Fritz Loven

Profile
- Position: Guard

Personal information
- Born: June 11, 1894 Minneapolis
- Died: November 1, 1975 (aged 81) Cass County, Minnesota
- Listed weight: 182 lb (83 kg)

Career history
- Minneapolis Red Jackets (1929);

Career statistics
- Games: 9

= Fritz Loven =

American football player (1894–1975)

Fred Oscar "Fritz" Loven (June 11, 1894 – November 1, 1975) was an American football player. He played professional football for the Minneapolis Red Jackets in 1929 and thereafter lived for more than 40 years a life of "socialized exclusion" in a cabin in the woods.

==Early life==
Loven was born in 1894 in Minneapolis, Minnesota.

==Professional football==
In 1920, Loven played professional football at the tackle position for the Liberty football team in Minnesota. He also played in the National Football League (NFL) as a guard for the Minneapolis Red Jackets. He made his NFL debut at age 35 in 1929 and appeared in eight NFL games, five as a starter. Loven also completed athletically as a boxer and swimmer.

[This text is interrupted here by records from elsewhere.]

(** [lineCircleIntersection(lineStart, lineEnd, circleCenter, radius)]. *)
Definition lineCircleIntersection (lineStart lineEnd circleCenter : Point)
           (radius : R) : option Point :=
  let dx := px lineEnd - px lineStart in
  let dy := py lineEnd - py lineStart in
  let fx := px lineStart - px circleCenter in
  let fy := py lineStart - py circleCenter in
  let a := dx * dx + dy * dy in
  let b := 2 * (fx * dx + fy * dy) in
  let c := fx * fx + fy * fy - radius * radius in
  let discriminant := b * b - 4 * a * c in
  if Rlt_dec discriminant 0 then None
  else
    let discriminant := sqrt discriminant in
    let t1 := (- b - discriminant) / (2 * a) in
    let t2 := (- b + discriminant) / (2 * a) in
    let pointAt (t : R) :=
      {| px := px lineStart + t * dx; py := py lineStart + t * dy |} in
    if outsideSegment t1 then
      if outsideSegment t2 then None else Some (pointAt t2)
    else Some (pointAt t1).

(** What [getShortestWrappedDistance] returns. *)
Record Shortest := mkShortest {
  bestPos : Point;
  distance : ExtNum
}.

(** [dist < bestDistance], where [bestDistance] starts as [Infinity]. *)
Definition below (dist : R) (bestDistance : ExtNum) : bool :=
  match bestDistance with
  | Infinity => true
  | Fin best => if Rlt_dec dist best then true else false
  end.

(** [getShortestWrappedDistance(from, to, arenaWidth, arenaHeight)]. *)
Definition getShortestWrappedDistance (from to : Point)
           (arenaWidth arenaHeight : R) : Shortest :=
  let wrappedPositions := getWrappedPositions to arenaWidth arenaHeight in
  fold_left
    (fun best pos =>
       let dist :=
         Phaser.DistanceBetween (px from) (py from) (px pos) (py pos) in
       if below dist (distance best)
       then {| bestPos := pos; distance := Fin dist |}
       else best)
    wrappedPositions
    {| bestPos := to; distance := Infinity |}.

(** The number held by [bestDistance] after the loop: nine positions have
    been compared, so it is no longer [Infinity]. *)
Definition finite (v : ExtNum) : R :=
  match v with
  | Fin r => r
  | Infinity => 0
  end.

(** [getEnemiesFor(tank)] over the tanks of the scene. *)
Definition getEnemiesFor (tanks : list Tank) (tank : Tank) : list EnemyInfo :=
  let arenaWidth := DEFAULT_BATTLE_CONFIG.arenaWidth in
  let arenaHeight := DEFAULT_BATTLE_CONFIG.arenaHeight in
  if negb (active tank) || TankM.isDead tank then []
  else
    let tankX := x tank in
    let tankY := y tank in
    let enemies :=
      fold_left
        (fun enemies other =>
           if String.eqb (tankId other) (tankId tank)
              || TankM.isDead other || negb (active other)
           then enemies
           else
             let otherX := x other in
             let otherY := y other in
             let shortest :=
               getShortestWrappedDistance
                 {| px := tankX; py := tankY |}
                 {| px := otherX; py := otherY |} arenaWidth arenaHeight in
             let bearing :=
               PhaserAngle.Between tankX tankY (px (bestPos shortest))
                                   (py (bestPos shortest)) in
             enemies
               ++ [ {| e_id := tankId other;
                       e_position := bestPos shortest;
                       e_heading := TankM.getHeading other;
                       e_turretHeading := TankM.getTurretHeading other;
                       e_velocity := {| px := 0; py := 0 |};
                       e_health := TankM.getHealth other;
                       e_distance := finite (distance shortest);
                       e_bearing := Phaser.RadToDeg bearing |} ])
        tanks [] in
    sortBy byDistance enemies.

(** [getEnemiesInSensor(tank, sensorIndex)]. *)
Definition getEnemiesInSensor (tanks : list Tank) (tank : Tank)
           (sensorIndex : Z) : list EnemyInfo :=
  let allEnemies := getEnemiesFor tanks tank in
  filter (fun enemy =>
            TankM.isPointInSensorIndex tank (e_position enemy) sensorIndex)
         allEnemies.

(** [getDetectableEnemies(tank)]. *)
Definition getDetectableEnemies (tanks : list Tank) (tank : Tank)
  : list EnemyInfo :=
  let allEnemies := getEnemiesFor tanks tank in
  filter (fun enemy => TankM.isPointDetectable tank (e_position enemy))
         allEnemies.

==Later years and legacy==
Loven lived for more than 40 years, starting in 1932, in a cabin on 80 acres in Lake Shore, Minnesota. In a 1973 profile of Loven published in the North Country Anvil, his lifestyle was described as one of "socialized exclusion". He died in 1975 at Cass County, Minnesota. He left his property to the state which has since been operated as Fritz Loven Park.